• Exercise brief
Check every line below for the word "then" and show those that hold it.

• Data provided
☆ ☆ ☆

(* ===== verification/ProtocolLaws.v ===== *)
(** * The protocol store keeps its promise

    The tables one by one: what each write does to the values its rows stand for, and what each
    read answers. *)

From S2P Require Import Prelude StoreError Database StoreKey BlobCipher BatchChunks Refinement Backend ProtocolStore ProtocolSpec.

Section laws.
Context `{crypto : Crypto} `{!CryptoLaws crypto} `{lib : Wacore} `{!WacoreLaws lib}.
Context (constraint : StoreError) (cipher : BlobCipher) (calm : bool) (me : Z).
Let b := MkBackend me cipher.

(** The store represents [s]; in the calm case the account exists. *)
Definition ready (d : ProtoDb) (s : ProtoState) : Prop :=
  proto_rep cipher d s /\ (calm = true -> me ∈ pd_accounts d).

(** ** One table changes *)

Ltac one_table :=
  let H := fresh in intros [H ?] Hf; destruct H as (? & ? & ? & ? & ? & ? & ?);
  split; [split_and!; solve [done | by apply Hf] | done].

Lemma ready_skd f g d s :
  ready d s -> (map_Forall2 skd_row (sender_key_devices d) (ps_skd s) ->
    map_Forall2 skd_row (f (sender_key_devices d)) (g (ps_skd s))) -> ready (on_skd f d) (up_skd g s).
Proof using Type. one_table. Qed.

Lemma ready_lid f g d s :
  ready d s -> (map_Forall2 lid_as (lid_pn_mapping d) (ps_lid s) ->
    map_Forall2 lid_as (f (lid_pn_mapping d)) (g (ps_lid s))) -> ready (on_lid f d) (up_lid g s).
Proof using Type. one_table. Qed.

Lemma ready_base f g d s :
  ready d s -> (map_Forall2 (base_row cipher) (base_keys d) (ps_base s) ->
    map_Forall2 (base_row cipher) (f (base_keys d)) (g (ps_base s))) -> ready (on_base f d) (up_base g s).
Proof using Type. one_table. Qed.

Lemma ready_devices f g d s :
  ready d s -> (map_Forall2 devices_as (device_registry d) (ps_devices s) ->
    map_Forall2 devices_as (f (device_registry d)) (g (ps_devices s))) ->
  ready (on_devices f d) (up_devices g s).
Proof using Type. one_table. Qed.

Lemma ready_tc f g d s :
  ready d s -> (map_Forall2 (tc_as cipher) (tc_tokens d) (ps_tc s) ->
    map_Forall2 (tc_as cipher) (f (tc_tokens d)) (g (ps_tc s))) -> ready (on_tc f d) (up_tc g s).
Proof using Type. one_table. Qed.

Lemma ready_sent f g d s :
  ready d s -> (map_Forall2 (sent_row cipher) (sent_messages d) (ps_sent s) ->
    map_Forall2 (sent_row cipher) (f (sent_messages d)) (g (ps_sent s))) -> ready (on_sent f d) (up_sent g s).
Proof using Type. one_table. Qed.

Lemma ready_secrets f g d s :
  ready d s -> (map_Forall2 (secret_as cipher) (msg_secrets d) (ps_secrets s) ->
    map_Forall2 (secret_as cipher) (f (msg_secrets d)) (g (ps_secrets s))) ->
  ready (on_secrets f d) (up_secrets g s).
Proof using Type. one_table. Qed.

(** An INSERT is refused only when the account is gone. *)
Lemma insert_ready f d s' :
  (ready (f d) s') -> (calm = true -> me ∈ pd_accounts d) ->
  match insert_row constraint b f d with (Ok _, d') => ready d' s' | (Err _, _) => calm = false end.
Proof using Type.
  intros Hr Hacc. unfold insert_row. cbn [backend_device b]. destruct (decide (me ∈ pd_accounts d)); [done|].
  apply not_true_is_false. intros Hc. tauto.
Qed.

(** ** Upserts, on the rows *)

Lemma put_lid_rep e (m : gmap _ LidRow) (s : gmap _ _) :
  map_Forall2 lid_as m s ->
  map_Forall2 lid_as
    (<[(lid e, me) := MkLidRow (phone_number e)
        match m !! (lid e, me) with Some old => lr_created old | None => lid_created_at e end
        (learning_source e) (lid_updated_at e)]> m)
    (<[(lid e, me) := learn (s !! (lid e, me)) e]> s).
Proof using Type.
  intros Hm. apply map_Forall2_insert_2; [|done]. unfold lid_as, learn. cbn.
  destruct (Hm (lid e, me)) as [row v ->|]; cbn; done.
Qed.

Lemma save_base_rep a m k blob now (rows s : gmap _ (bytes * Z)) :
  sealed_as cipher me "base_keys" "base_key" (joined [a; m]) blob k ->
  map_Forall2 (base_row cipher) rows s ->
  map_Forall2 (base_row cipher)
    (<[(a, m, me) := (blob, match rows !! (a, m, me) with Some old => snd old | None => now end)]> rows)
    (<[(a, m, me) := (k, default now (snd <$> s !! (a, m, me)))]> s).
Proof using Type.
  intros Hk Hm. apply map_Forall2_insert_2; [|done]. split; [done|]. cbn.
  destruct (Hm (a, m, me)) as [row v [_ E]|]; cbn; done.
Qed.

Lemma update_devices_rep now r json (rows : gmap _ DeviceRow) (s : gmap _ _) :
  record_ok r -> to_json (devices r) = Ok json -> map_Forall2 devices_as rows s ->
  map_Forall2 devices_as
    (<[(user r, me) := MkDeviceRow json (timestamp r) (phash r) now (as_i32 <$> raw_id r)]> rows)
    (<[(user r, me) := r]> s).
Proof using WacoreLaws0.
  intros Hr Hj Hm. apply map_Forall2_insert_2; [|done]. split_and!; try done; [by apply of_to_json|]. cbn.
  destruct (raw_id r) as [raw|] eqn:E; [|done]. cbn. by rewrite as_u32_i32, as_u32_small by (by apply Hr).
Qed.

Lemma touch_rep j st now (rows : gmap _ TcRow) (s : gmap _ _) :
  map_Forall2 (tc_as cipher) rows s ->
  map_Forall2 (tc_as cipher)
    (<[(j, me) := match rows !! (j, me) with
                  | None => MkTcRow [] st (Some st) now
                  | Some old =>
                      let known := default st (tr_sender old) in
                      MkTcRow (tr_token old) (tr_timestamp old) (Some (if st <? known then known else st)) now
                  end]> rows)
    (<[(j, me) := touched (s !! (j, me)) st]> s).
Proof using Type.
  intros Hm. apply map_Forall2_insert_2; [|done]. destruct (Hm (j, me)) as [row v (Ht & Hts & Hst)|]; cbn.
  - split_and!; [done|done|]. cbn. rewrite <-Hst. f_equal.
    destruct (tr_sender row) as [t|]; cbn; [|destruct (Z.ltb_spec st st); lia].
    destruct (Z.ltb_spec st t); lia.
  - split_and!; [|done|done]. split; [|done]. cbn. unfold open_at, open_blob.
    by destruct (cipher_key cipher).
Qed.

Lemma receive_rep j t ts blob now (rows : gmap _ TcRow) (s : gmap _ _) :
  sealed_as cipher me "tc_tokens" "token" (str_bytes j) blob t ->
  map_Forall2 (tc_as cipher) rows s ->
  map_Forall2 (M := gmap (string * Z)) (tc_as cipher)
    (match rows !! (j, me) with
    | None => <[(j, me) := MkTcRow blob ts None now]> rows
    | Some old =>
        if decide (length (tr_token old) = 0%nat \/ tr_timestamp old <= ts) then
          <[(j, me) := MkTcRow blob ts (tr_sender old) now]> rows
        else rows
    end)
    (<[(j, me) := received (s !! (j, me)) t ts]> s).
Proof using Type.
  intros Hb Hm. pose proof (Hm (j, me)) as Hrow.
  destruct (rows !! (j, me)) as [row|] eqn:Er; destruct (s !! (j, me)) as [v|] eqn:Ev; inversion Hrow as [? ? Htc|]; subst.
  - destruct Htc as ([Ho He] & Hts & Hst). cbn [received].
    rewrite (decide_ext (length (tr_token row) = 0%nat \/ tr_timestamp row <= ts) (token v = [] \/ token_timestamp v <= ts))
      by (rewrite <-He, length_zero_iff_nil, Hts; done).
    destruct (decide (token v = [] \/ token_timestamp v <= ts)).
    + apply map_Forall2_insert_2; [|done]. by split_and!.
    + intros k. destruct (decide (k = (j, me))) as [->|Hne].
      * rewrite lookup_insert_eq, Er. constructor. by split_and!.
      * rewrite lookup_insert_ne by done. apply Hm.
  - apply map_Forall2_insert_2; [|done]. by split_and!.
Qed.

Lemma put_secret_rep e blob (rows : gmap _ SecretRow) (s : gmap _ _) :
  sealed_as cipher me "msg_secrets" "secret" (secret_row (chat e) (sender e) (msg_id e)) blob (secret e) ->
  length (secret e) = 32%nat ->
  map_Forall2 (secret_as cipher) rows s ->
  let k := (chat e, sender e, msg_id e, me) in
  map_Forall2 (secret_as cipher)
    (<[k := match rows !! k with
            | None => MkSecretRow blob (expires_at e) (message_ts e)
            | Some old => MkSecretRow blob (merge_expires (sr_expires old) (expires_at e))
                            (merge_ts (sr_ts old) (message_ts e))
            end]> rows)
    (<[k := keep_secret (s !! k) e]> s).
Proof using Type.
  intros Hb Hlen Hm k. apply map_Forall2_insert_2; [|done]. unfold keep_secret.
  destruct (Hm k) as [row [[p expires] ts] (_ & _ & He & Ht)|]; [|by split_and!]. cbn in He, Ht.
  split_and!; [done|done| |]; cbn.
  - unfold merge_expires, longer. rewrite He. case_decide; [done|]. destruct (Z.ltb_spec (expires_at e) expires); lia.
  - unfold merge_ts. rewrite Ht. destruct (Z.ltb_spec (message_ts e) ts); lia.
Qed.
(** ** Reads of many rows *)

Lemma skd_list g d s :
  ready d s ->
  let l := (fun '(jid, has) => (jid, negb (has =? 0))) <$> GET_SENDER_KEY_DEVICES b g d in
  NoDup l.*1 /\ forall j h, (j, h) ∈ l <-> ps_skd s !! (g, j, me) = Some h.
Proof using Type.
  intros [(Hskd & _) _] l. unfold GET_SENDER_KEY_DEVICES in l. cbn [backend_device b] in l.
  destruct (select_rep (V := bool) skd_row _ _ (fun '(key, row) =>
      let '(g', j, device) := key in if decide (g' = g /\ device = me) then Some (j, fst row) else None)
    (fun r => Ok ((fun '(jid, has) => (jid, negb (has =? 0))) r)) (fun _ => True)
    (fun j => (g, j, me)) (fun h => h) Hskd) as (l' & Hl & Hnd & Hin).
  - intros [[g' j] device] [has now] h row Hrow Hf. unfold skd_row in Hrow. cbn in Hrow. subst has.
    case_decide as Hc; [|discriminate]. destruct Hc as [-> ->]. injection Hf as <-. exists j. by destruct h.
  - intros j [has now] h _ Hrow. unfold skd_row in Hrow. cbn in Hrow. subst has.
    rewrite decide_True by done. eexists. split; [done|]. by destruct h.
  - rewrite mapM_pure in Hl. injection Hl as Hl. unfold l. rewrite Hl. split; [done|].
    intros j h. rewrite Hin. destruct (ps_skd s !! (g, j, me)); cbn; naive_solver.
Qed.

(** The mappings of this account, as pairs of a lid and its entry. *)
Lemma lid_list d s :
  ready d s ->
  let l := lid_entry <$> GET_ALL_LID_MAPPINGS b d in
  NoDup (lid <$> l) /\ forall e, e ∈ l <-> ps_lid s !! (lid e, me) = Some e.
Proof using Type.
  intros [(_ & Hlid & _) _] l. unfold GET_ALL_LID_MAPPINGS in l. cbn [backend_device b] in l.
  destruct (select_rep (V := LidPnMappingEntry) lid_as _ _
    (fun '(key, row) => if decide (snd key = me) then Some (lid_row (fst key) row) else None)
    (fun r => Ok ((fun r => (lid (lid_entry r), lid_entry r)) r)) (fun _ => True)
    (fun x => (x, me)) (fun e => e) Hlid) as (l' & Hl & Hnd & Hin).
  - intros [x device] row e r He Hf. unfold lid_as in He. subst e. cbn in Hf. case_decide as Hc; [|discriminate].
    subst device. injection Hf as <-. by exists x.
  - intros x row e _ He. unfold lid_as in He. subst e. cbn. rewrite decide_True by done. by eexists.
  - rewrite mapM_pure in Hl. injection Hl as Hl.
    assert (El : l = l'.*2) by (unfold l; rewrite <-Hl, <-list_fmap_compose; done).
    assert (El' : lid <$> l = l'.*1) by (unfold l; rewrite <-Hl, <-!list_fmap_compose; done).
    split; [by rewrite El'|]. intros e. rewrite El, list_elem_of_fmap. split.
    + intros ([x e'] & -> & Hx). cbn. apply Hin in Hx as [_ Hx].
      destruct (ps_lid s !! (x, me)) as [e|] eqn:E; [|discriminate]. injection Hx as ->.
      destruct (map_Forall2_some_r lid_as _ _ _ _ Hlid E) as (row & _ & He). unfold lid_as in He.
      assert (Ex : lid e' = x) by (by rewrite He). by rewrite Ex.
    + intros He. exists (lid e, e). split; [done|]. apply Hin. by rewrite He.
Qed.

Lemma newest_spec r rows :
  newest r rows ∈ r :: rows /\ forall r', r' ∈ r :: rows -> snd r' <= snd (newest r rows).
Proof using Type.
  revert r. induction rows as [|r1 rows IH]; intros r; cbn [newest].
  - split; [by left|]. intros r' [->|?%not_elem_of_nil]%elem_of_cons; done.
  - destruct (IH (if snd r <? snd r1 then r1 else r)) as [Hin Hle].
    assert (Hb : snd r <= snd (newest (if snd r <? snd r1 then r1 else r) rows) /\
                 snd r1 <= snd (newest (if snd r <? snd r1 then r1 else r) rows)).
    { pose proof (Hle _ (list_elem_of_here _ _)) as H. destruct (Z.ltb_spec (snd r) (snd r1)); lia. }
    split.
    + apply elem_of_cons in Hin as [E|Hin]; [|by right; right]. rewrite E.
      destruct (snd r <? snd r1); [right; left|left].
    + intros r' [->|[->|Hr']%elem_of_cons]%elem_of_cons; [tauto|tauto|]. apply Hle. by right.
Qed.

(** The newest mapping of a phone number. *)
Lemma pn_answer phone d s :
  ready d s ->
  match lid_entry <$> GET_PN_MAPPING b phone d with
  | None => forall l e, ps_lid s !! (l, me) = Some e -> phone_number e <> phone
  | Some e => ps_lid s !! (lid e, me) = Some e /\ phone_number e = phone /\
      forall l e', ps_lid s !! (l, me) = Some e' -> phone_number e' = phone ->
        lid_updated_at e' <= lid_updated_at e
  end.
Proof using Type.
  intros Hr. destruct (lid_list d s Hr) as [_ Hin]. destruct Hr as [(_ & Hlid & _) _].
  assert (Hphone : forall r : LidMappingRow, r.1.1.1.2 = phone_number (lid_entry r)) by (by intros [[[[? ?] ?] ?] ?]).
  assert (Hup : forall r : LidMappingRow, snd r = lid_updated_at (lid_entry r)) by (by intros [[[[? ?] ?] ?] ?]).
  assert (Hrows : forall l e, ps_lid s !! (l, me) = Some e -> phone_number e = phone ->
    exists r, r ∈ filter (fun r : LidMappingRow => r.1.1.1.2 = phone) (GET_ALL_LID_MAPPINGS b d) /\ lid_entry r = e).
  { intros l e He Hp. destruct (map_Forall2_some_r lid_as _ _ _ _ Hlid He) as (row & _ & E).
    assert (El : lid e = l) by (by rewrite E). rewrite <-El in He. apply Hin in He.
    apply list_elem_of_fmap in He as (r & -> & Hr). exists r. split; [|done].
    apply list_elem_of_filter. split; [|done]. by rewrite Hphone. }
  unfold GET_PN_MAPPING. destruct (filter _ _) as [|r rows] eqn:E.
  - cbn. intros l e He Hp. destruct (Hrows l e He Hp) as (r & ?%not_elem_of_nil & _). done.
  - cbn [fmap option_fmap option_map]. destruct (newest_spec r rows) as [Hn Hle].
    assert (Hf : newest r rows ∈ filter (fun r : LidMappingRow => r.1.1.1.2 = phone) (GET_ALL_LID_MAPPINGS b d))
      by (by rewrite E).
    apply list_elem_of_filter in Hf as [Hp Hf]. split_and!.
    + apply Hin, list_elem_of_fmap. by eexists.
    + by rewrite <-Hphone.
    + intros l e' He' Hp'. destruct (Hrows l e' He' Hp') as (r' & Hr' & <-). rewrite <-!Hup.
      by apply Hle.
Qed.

☆ ☆ ☆

• Result of this exercise
                      MkTcRow (tr_token old) (tr_timestamp old) (Some (if st <? known then known else st)) now
        if decide (length (tr_token old) = 0%nat \/ tr_timestamp old <= ts) then
      let '(g', j, device) := key in if decide (g' = g /\ device = me) then Some (j, fst row) else None)
    (fun '(key, row) => if decide (snd key = me) then Some (lid_row (fst key) row) else None)
  - destruct (IH (if snd r <? snd r1 then r1 else r)) as [Hin Hle].
    assert (Hb : snd r <= snd (newest (if snd r <? snd r1 then r1 else r) rows) /\
                 snd r1 <= snd (newest (if snd r <? snd r1 then r1 else r) rows)).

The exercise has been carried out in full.